Les mots, Mame Ngoné Faye les tisse telle une araignée devant sa toile. L’art de choisir, polir et formuler les termes avec justesse, elle l’a appris depuis sa tendre jeunesse. À 22 ans, l’âge où les jeunes filles se cherchent, Mame Ngoné, elle, a déjà trouvé sa voie. La professeure de techniques d’expression saute le pas et publie son tout premier recueil de poèmes, Épaves oniriques. Cette première œuvre est le reflet d’une vie inusable, tachetée d’orgueil, de solitude, mais aussi d’éruptions de liberté. Un cri sourd, mais mélodieux, là où la douleur parvient à se donner à l’autre comme un présent, comme tout ce qui reste à offrir en attendant que les chairs de la plaie du cœur se rejoignent.

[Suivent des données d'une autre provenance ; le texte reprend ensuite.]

(** * Orbital Genesis: orbit solver and procedural system generator

    A shallow embedding of [utils/physics.ts] (the Kepler solver and the
    orbit-to-Cartesian projection) and of [utils/generator.ts] (the
    procedural solar-system generator), together with the properties the
    specification states about them.

    Numbers.  A JavaScript [number] is read as a real number ([R] of the
    Standard Library): [+ - * /] are the field operations, [Math.floor] is
    [Zfloor], [Math.sin], [Math.cos], [Math.sqrt] and [Math.PI] are [sin],
    [cos], [sqrt] and [PI], and [Math.pow x 1.5] is [Rpower x 1.5].  Rounding,
    infinities and NaN of IEEE doubles are outside this reading: the proofs
    are about the exact-arithmetic behaviour of the code.  The statements
    are written so as not to hinge on it.  A bound that a rounded result can
    reach is stated closed; two numbers the code computes along different
    routes are compared up to a tolerance far above the rounding of a
    double, or with slack; a quotient is only relied on where its divisor
    cannot vanish; and where it matters, sizes are kept away from overflow
    and underflow ([sizeable], [moderate]).  Loop counters and array
    indices, which the code only ever increments from [0], are natural
    numbers; the results of [Math.floor] are integers ([Z]).

    Randomness.  [Math.random()] is read as the next element of a fixed
    sequence [rnd : nat -> R]; the position in the sequence is the state
    threaded through the generator.  ECMAScript promises a value in
    [[0, 1)]; that promise is the hypothesis [unit_stream rnd]. *)

From Stdlib Require Import Reals Lra Lia List ZArith Bool String Ascii.
From Stdlib Require Import DecimalString DecimalNat DecimalZ Decimal.
From Stdlib Require Import Permutation.
From Equations Require Import Equations.
Import ListNotations.

Open Scope R_scope.

(** ** Numeric helpers shared by both source files *)

(** [x > y] and [x < y] on numbers, as the boolean tests the code branches on. *)
Definition Rgtb (x y : R) : bool := if Rgt_dec x y then true else false.
Definition Rltb (x y : R) : bool := if Rlt_dec x y then true else false.

(** Rounding toward zero, the integer quotient behind JavaScript's [%]. *)
Definition Ztrunc (x : R) : Z :=
  if Rle_dec 0 x then Zfloor x else Zceil x.

(** JavaScript's [x % y] on numbers: the remainder has the sign of [x]. *)
Definition js_rem (x y : R) : R := x - y * IZR (Ztrunc (x / y)).

(** ** types.ts *)

(** The string-valued enum [PlanetType]. *)
Inductive PlanetType := ROCKY | GAS_GIANT | ICE_GIANT | DWARF.

Definition PlanetType_value (t : PlanetType) : string :=
  match t with
  | ROCKY => "Rocky"
  | GAS_GIANT => "Gas Giant"
  | ICE_GIANT => "Ice Giant"
  | DWARF => "Dwarf"
  end.

Definition PlanetType_eqb (t u : PlanetType) : bool :=
  match t, u with
  | ROCKY, ROCKY | GAS_GIANT, GAS_GIANT | ICE_GIANT, ICE_GIANT | DWARF, DWARF => true
  | _, _ => false
  end.

(** Each interface is a record in a module of its name, so that the fields
    keep the names they have in the source ([Planet.id], [Moon.id], ...). *)
Module Orbit.
Record t := mk {
  a : R;
  e : R;
  omega : R;
  period : R;
  meanAnomaly0 : R
}.
End Orbit.
Abbreviation Orbit := Orbit.t.

Module Moon.
Record t := mk {
  id : string;
  name : string;
  parentId : string;
  radius : R;
  color : string;
  orbit : Orbit
}.
End Moon.
Abbreviation Moon := Moon.t.

Module Planet.
Record t := mk {
  id : string;
  name : string;
  type : PlanetType;
  radius : R;
  color : string;
  description : string;
  moons : list Moon;
  orbit : Orbit
}.
End Planet.
Abbreviation Planet := Planet.t.

Module Particle.
Record t := mk {
  angle : R;
  radius : R;
  speed : R;
  size : R
}.
End Particle.
Abbreviation Particle := Particle.t.

Module AsteroidBelt.
Record t := mk {
  minRadius : R;
  maxRadius : R;
  count : Z;
  particles : list Particle
}.
End AsteroidBelt.
Abbreviation AsteroidBelt := AsteroidBelt.t.

Module Star.
Record t := mk {
  radius : R;
  color : string;
  mass : R
}.
End Star.
Abbreviation Star := Star.t.

Module SolarSystem.
Record t := mk {
  star : Star;
  planets : list Planet;
  asteroidBelts : list AsteroidBelt
}.
End SolarSystem.
Abbreviation SolarSystem := SolarSystem.t.

(** ** utils/physics.ts *)

Module Physics.

Import Orbit.

Record Point := mkPoint { x : R; y : R }.

(** The three variables the [while] loop of [solveKepler] updates. *)
Record KeplerState := mkKS {
  ks_E : R;
  ks_delta : R;
  ks_iter : nat
}.

Definition maxIter : nat := 30.

(** [Math.abs(delta) > tolerance && iter < maxIter] *)
Definition loop_guard (tolerance : R) (s : KeplerState) : bool :=
  Rgtb (Rabs (ks_delta s)) tolerance && (ks_iter s <? maxIter)%nat.

(** One execution of the loop body.  The quotient is the field division of
    [R]; where the divisor [1 - e * cos E] vanishes JavaScript yields an
    infinity or NaN instead, and nothing below relies on the quotient
    there. *)
Definition loop_body (M e : R) (s : KeplerState) : KeplerState :=
  let delta := (ks_E s - e * sin (ks_E s) - M) / (1 - e * cos (ks_E s)) in
  mkKS (ks_E s - delta) delta (S (ks_iter s)).

Definition kepler_init (M : R) : KeplerState := mkKS M 1 0.

Definition inspect {A : Type} (v : A) : { w : A | v = w } := exist _ v eq_refl.

(** The [while] loop itself; it is total because every pass through the body
    brings [iter] one closer to [maxIter]. *)
Equations? kepler_loop (M e tolerance : R) (s : KeplerState) : KeplerState
  by wf (maxIter - ks_iter s)%nat lt :=
  kepler_loop M e tolerance s with inspect (loop_guard tolerance s) := {
    | exist _ true _ => kepler_loop M e tolerance (loop_body M e s)
    | exist _ false _ => s }.
Proof.
  clear kepler_loop.
  match goal with H : loop_guard _ _ = true |- _ =>
    apply andb_prop in H; destruct H as [_ Hlt] end.
  apply Nat.ltb_lt in Hlt.
  change (maxIter - S (ks_iter s) < maxIter - ks_iter s)%nat. lia.
Qed.

Definition solveKepler (M e tolerance : R) : R :=
  ks_E (kepler_loop M e tolerance (kepler_init M)).

(** The default value of the parameter [tolerance]. *)
Definition default_tolerance : R := 1e-6.

Definition getPositionOnOrbit (orbit : Orbit) (time : R) : Point :=
  let n := (2 * PI) / period orbit in
  let M := meanAnomaly0 orbit + n * time in
  let M := js_rem M (2 * PI) in
  let E := solveKepler M (e orbit) default_tolerance in
  let P := a orbit * (cos E - e orbit) in
  let Q := a orbit * sqrt (1 - e orbit * e orbit) * sin E in
  let x := P * cos (omega orbit) - Q * sin (omega orbit) in
  let y := P * sin (omega orbit) + Q * cos (omega orbit) in
  mkPoint x y.

End Physics.

(** ** utils/generator.ts *)

Module Generator.

(** *** The effects of the generator

    A computation reads the random sequence from a position and returns a
    value with the next position, or it throws. *)

Inductive Error :=
| TypeError    (* a property of [undefined] is read *)
| Unmodelled.  (* an array write outside the bounds of the array *)

Inductive Result (A : Type) :=
| Ok (v : A)
| Throw (err : Error).
Arguments Ok {A} v.
Arguments Throw {A} err.

Definition Gen (A : Type) : Type := (nat -> R) -> nat -> Result (A * nat).

Definition ret {A} (v : A) : Gen A := fun _ c => Ok (v, c).

Definition bind {A B} (m : Gen A) (f : A -> Gen B) : Gen B :=
  fun rnd c =>
    match m rnd c with
    | Ok (v, c') => f v rnd c'
    | Throw err => Throw err
    end.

« C’était un texte très intime, assez brut, mais porté par une urgence d’écrire. Je remercie d’ailleurs L’Harmattan Sénégal qui m’a fait confiance à l’époque », confie cette amoureuse des écrits de Charles Baudelaire. Première autrice à publier dans la collection Rimes et Prose, Mame Ngoné Faye finit par la diriger quelques années plus tard. L’appétit venant en mangeant, la correctrice et relectrice professionnelle enchaîne avec un autre recueil, Effluves délétères, sous le pseudonyme Alma Negra, son alter ego plus sombre, plus libre.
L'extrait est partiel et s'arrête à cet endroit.